_Entries supplied_.
Lemma do_loop_ok k c X s q cond k0 :
  sys_inv (Datatypes.S k) c X s → points s c = (false, PLoop q cond k0) →
  steps_ok (do_loop q cond k0 s).
Proof.
  intros HS Hp. destruct (at_point _ _ _ _ _ _ HS Hp) as (Hg&Hp2&Hc&Ha).
  pose proof (al_wf _ _ _ _ _ Ha) as Hw. pose proof (al_join _ _ _ _ _ Ha) as Hj. simpl in Hj.
  unfold do_loop. erewrite M_bind_ok by (by apply lift_current).
  destruct (enter_inv _ _ _ _ (PLoop q cond k0) HS Hg) as (st&H1&HS1&F1); [done|done|by rewrite Hp2|].
  erewrite M_bind_ok by exact H1.
  destruct (holds_ok _ _ _ _ cond HS1) as (b&H2&Hb); [by intros t ->; apply Hj|].
  erewrite M_bind_ok by exact H2. destruct b.
  - apply (steps_ok_inv (Datatypes.S k) c X).
    apply repoint_ok; [exact HS1|simpl; by rewrite fn_insert_eq| |done|simpl; by rewrite fn_insert_eq].
    simpl. rewrite (frame_idle _ _ F1). eapply allowed_next; [exact Ha|done|done|..];
      destruct q, cond, k0; try done; naive_solver.
  - eapply block_section; [exact HS1|simpl; by rewrite fn_insert_eq| |].
    + simpl. rewrite (frame_idle _ _ F1). by eapply allowed_not_idle.
    + intros u ->. destruct cond as [t|]; [|by destruct k0]. destruct k0; try done.
      destruct Hw as [-> ->]. by apply Hb.
Qed.
Lemma do_timeout_ret_ok k c X s q :
  sys_inv k c X s → points s c = (false, PTimeoutRet q) → steps_ok (do_timeout_ret q s).
Proof.
  intros HS Hp. destruct (at_point _ _ _ _ _ _ HS Hp) as (Hg&Hp2&Hc&Ha).
  destruct (core_cur_state _ _ _ _ _ _ _ _ _ _ (si_core _ _ _ _ HS)) as (x&Hx&_).
  unfold do_timeout_ret. erewrite M_bind_ok by (by apply lift_current).
  erewrite M_bind_ok by (apply lift_ok, get_task_ok; exact Hx).
  apply (steps_ok_inv k c X). eapply (repoint_ok _ _ _ _ false (PCancelQ q PUser)); [|done| |done|].
  - apply retval_inv. by destruct s.
  - by eapply allowed_next.
  - simpl. by rewrite Hp2.
Qed.

Lemma do_timeout_loop_ok k c X s q d cond :
  sys_inv (Datatypes.S k) c X s → points s c = (false, PTLoop q d cond) →
  steps_ok (do_timeout_loop q d cond s).
Proof.
  intros HS Hp. destruct (at_point _ _ _ _ _ _ HS Hp) as (Hg&Hp2&Hc&Ha).
  pose proof (al_wf _ _ _ _ _ Ha) as Hw.
  assert (allowed (IDLE_TASK (sts s)) (gc_task s) (handles s) c (PCancelQ q PUser)) as Ha'
    by (by eapply allowed_next).
  unfold do_timeout_loop. erewrite M_bind_ok by (by apply lift_current). erewrite M_bind_ok by done.
  destruct (clock (sts s) <? d).
  2:{ apply (steps_ok_inv (Datatypes.S k) c X).
      apply (repoint_ok _ _ _ _ false (PCancelQ q PUser)); [by apply retval_inv|done|done|done|].
      simpl. by rewrite Hp2. }
  destruct (enter_inv _ _ _ _ (PTLoop q d cond) HS Hg) as (st&H1&HS1&F1); [done|done|by rewrite Hp2|].
  erewrite M_bind_ok by exact H1.
  destruct (holds_ok _ _ _ _ cond HS1) as (b&H2&Hb); [intros t ->; by destruct q|].
  erewrite M_bind_ok by exact H2. destruct b.
  - apply (steps_ok_inv (Datatypes.S k) c X).
    apply (repoint_ok _ _ _ _ true (PCancelQ q PUser)); [by apply retval_inv|..]; simpl;
      rewrite ?fn_insert_eq; try done. by rewrite (frame_idle _ _ F1).
  - eapply block_section; [exact HS1|simpl; by rewrite fn_insert_eq| |].
    + simpl. rewrite (frame_idle _ _ F1). by eapply allowed_not_idle.
    + by intros u ->.
Qed.

Lemma do_cancel_queue_ok k c X s q k0 :
  sys_inv k c X s → points s c = (false, PCancelQ q k0) → steps_ok (do_cancel_queue q k0 s).
Proof.
  intros HS Hp. destruct (at_point _ _ _ _ _ _ HS Hp) as (Hg&Hp2&Hc&Ha).
  unfold do_cancel_queue. erewrite M_bind_ok by (by apply lift_current).
  destruct (cancel_queue_ok _ _ _ _ _ _ _ _ q (si_core _ _ _ _ HS)) as (st&H1&HI1&Hi&Hh).
  erewrite M_bind_ok by (apply lift_ok; exact H1). apply (steps_ok_inv k c X).
  eapply (repoint_ok _ _ _ _ false (PCancelT k0));
    [by eapply op_inv|done| |done|simpl; by rewrite Hp2].
  simpl. rewrite Hi. pose proof (al_wf _ _ _ _ _ Ha) as Hw. simpl in Hw.
  eapply allowed_next; [exact Ha|done|done|done|by destruct k0|by apply (al_join _ _ _ _ _ Ha)].
Qed.

Lemma do_cancel_timer_ok k c X s k0 :
  sys_inv k c X s → points s c = (false, PCancelT k0) → steps_ok (do_cancel_timer k0 s).
Proof.
  intros HS Hp. destruct (at_point _ _ _ _ _ _ HS Hp) as (Hg&Hp2&Hc&Ha).
  pose proof (al_wf _ _ _ _ _ Ha) as Hw. simpl in Hw.
  assert (allowed (IDLE_TASK (sts s)) (gc_task s) (handles s) c k0) as Ha'.
  { eapply allowed_next; [exact Ha|done|done|by destruct k0|by destruct k0|
      by apply (al_join _ _ _ _ _ Ha)]. }
  assert (k0 ≠ PDead ∧ is_hold k0 = None) as [Hd Hn] by (by destruct k0).
  destruct (core_cur_state _ _ _ _ _ _ _ _ _ _ (si_core _ _ _ _ HS)) as (x&Hx&_).
  unfold do_cancel_timer. erewrite M_bind_ok by (by apply lift_current).
  assert (with_sts (sts s) s = s) as Hs by (by destruct s).
  erewrite M_bind_ok by (apply lift_ok, get_task_ok; exact Hx). rewrite Hs.
  destruct (task_in_timer_list x).
  2:{ apply (steps_ok_inv k c X). apply (repoint_ok _ _ _ _ false k0); try done. by rewrite Hp2. }
  destruct (enter_inv _ _ _ _ k0 HS Hg) as (st&H1&HS1&F1); [done|done|by rewrite Hp2|].
  erewrite M_bind_ok by exact H1.
  destruct (cancel_timer_ok _ _ _ _ _ _ _ _ (si_core _ _ _ _ HS1)) as (st2&H2&HI2&F2).
  rewrite (lift_ok _ _ _ _ H2). apply (steps_ok_inv k c X).
  eapply op_inv; [exact HS1|exact HI2|apply F2|apply F2].
Qed.

Lemma do_notify_all_ok k c X s q r :
  sys_inv (Datatypes.S k) c X s → points s c = (false, PNotifyAll q r) →
  steps_ok (do_notify_all q r s).
Proof.
  intros HS Hp. destruct (at_point _ _ _ _ _ _ HS Hp) as (Hg&Hp2&Hc&Ha).
  unfold do_notify_all. erewrite M_bind_ok by (by apply lift_current).
  destruct (enter_inv _ _ _ _ (PNotifyAll q r) HS Hg) as (st&H1&HS1&F1); [done|done|by rewrite Hp2|].
  erewrite M_bind_ok by exact H1.
  destruct (notify_one_locked_ok _ _ _ _ _ _ _ _ _ _ q r (si_core _ _ _ _ HS1))
    as (st2&X2&H2&HI2&F2); [done|by intros ? ? []|].
  erewrite M_bind_ok by (apply lift_ok; exact H2).
  assert (sys_inv k c X2 (with_sts st2 (with_sts st (with_point c true (PNotifyAll q r) s)))) as HS2
    by (eapply op_inv; [exact HS1|exact HI2|apply F2|apply F2]).
  case_bool_decide; apply (steps_ok_inv k c X2); [exact HS2|].
  apply (repoint_ok _ _ _ _ true PUser); [exact HS2|..]; simpl; rewrite ?fn_insert_eq; try done.
  rewrite (frame_idle _ _ F2). simpl. rewrite (frame_idle _ _ F1). by eapply allowed_next.
Qed.

Lemma do_join_ret_ok k c X s t :
  sys_inv k c X s → points s c = (false, PJoinRet t) → steps_ok (do_join_ret t s).
Proof.
  intros HS Hp. destruct (at_point _ _ _ _ _ _ HS Hp) as (Hg&Hp2&Hc&Ha).
  destruct (handle_alive _ _ _ _ t HS) as [x Hx]; [by apply (al_join _ _ _ _ _ Ha)|].
  unfold do_join_ret. erewrite M_bind_ok by (by apply lift_current).
  erewrite M_bind_ok by (apply lift_ok, get_task_ok; exact Hx). apply (steps_ok_inv k c X).
  eapply (repoint_ok _ _ _ _ false PUser); [|done| |done|].
  - apply retval_inv. by destruct s.
  - by eapply allowed_next.
  - simpl. by rewrite Hp2.
Qed.
(** ** The collector, new tasks *)

Lemma do_entry_ok k c X s :
  sys_inv k c X s → points s c = (false, PEntry) → steps_ok (do_entry s).
Proof.
  intros HS Hp. destruct (at_point _ _ _ _ _ _ HS Hp) as (Hg&Hp2&Hc&Ha).
  pose proof (pi_gc _ _ _ _ _ (si_points _ _ _ _ HS)) as Hgi.
  unfold do_entry. erewrite M_bind_ok by (by apply lift_current). erewrite M_bind_ok by done.
  apply (steps_ok_inv k c X). case_bool_decide as Hgc;
    [apply (repoint_ok _ _ _ _ false PGcTop)|apply (repoint_ok _ _ _ _ false PUser)];
    try done; try (by rewrite Hp2); split; try done; [congruence|by right|by right].
Qed.

Lemma gc_is_cur k c X s g p :
  sys_inv k c X s → points s c = (g, p) → gc_point p = true →
  c = gc_task s ∧ gc_held s = is_hold p.
Proof.
  intros HS Hp Hgp. destruct (at_point _ _ _ _ _ _ HS Hp) as (Hg&Hp2&Hc&Ha).
  assert (c = gc_task s) as Hgc.
  { destruct (decide (c = gc_task s)) as [|Hne]; [done|]. apply (al_user _ _ _ _ _ Ha) in Hne. congruence. }
  split; [done|]. rewrite <-Hp2, Hgc. by apply (pi_held _ _ _ _ _ (si_points _ _ _ _ HS)).
Qed.

Lemma do_gc_top_ok k c X s :
  sys_inv k c X s → points s c = (false, PGcTop) → steps_ok (do_gc_top s).
Proof.
  intros HS Hp. destruct (at_point _ _ _ _ _ _ HS Hp) as (Hg&Hp2&Hc&Ha).
  unfold do_gc_top. erewrite M_bind_ok by (by apply lift_current).
  destruct (enter_inv _ _ _ _ PGcTop HS Hg) as (st&H1&HS1&F1); [done|done|by rewrite Hp2|].
  erewrite M_bind_ok by exact H1. erewrite M_bind_ok by done. apply (steps_ok_inv k c X).
  eapply (repoint_ok _ _ _ _ true); [exact HS1|..]; simpl; rewrite ?fn_insert_eq; try done.
  rewrite (frame_idle _ _ F1). by eapply allowed_next.
Qed.

Lemma extp_owe s t u : gc_held s = Some t → extp s u = owe t (handles s) u.
Proof.
  intros Hh. unfold extp, owe. rewrite Hh. f_equal. apply b2z_iff. naive_solver.
Qed.

Lemma do_gc_iter_ok k c X s n :
  sys_inv (Datatypes.S k) c X s → points s c = (false, PGcIter n) → steps_ok (do_gc_iter n s).
Proof.
  intros HS Hp. destruct (at_point _ _ _ _ _ _ HS Hp) as (Hg&Hp2&Hc&Ha).
  destruct (gc_is_cur _ _ _ _ _ _ HS Hp eq_refl) as [Hgc Hheld].
  unfold do_gc_iter. erewrite M_bind_ok by (by apply lift_current). destruct n as [|n].
  { apply (steps_ok_inv (Datatypes.S k) c X).
    apply (repoint_ok _ _ _ _ false (PBlock WAIT_FOR_EXIT PGcTop)); try done;
      [by eapply allowed_next|by rewrite Hp2]. }
  destruct (enter_inv _ _ _ _ (PGcIter n) HS Hg) as (st&H1&HS1&F1);
    [by eapply allowed_next|done|by rewrite Hp2|].
  erewrite M_bind_ok by exact H1. set (s1 := with_sts _ _) in *.
  pose proof (si_core _ _ _ _ HS1) as HI1. change (gc_held s1) with (gc_held s) in HI1.
  rewrite Hheld in HI1. destruct (gc_pop_ok _ _ _ _ _ _ _ _ HI1) as (r&st2&H2&Hi2&Hh2&Hr).
  erewrite M_bind_ok by (apply lift_ok; exact H2). destruct r as [t|].
  2:{ destruct Hr as [-> _]. apply (steps_ok_inv (Datatypes.S k) c X).
      by eapply op_inv; [exact HS1|exact (si_core _ _ _ _ HS1)|..]. }
  destruct Hr as [HI2 _]. erewrite M_bind_ok by done.
  apply (steps_ok_inv (Datatypes.S k) c X). destruct (si_points _ _ _ _ HS1) as [Hal Hgi _ Hhs].
  split; simpl; [| |by rewrite Hh2; apply (si_halted _ _ _ _ HS1)].
  - eapply core_conv; [exact HI2| | | |by intros ? ? ? []].
    + apply Gp_same. simpl. by rewrite fn_insert_eq.
    + apply Dp_set; simpl; rewrite ?fn_insert_eq; done.
    + intros u. unfold extp, owe. simpl. rewrite Hheld. rewrite (b2z_false (None = Some u)) by done.
      rewrite (b2z_iff (Some t = Some u) (t = u)) by naive_solver. lia.
  - rewrite Hi2. split; [|done| |done].
    + intros u. destruct (decide (u = c)) as [->|]; [rewrite fn_insert_eq|].
      * simpl. rewrite (frame_idle _ _ F1). by eapply allowed_next.
      * rewrite fn_insert_ne by done. apply Hal.
    + by rewrite <-Hgc, fn_insert_eq.
Qed.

_Description of the task_. Everything from the first line of the records through the line containing "apply repoint_ok; [exact" is to be set down exactly, while later lines are left out.

_Expected answer_.
Lemma do_loop_ok k c X s q cond k0 :
  sys_inv (Datatypes.S k) c X s → points s c = (false, PLoop q cond k0) →
  steps_ok (do_loop q cond k0 s).
Proof.
  intros HS Hp. destruct (at_point _ _ _ _ _ _ HS Hp) as (Hg&Hp2&Hc&Ha).
  pose proof (al_wf _ _ _ _ _ Ha) as Hw. pose proof (al_join _ _ _ _ _ Ha) as Hj. simpl in Hj.
  unfold do_loop. erewrite M_bind_ok by (by apply lift_current).
  destruct (enter_inv _ _ _ _ (PLoop q cond k0) HS Hg) as (st&H1&HS1&F1); [done|done|by rewrite Hp2|].
  erewrite M_bind_ok by exact H1.
  destruct (holds_ok _ _ _ _ cond HS1) as (b&H2&Hb); [by intros t ->; apply Hj|].
  erewrite M_bind_ok by exact H2. destruct b.
  - apply (steps_ok_inv (Datatypes.S k) c X).
    apply repoint_ok; [exact HS1|simpl; by rewrite fn_insert_eq| |done|simpl; by rewrite fn_insert_eq].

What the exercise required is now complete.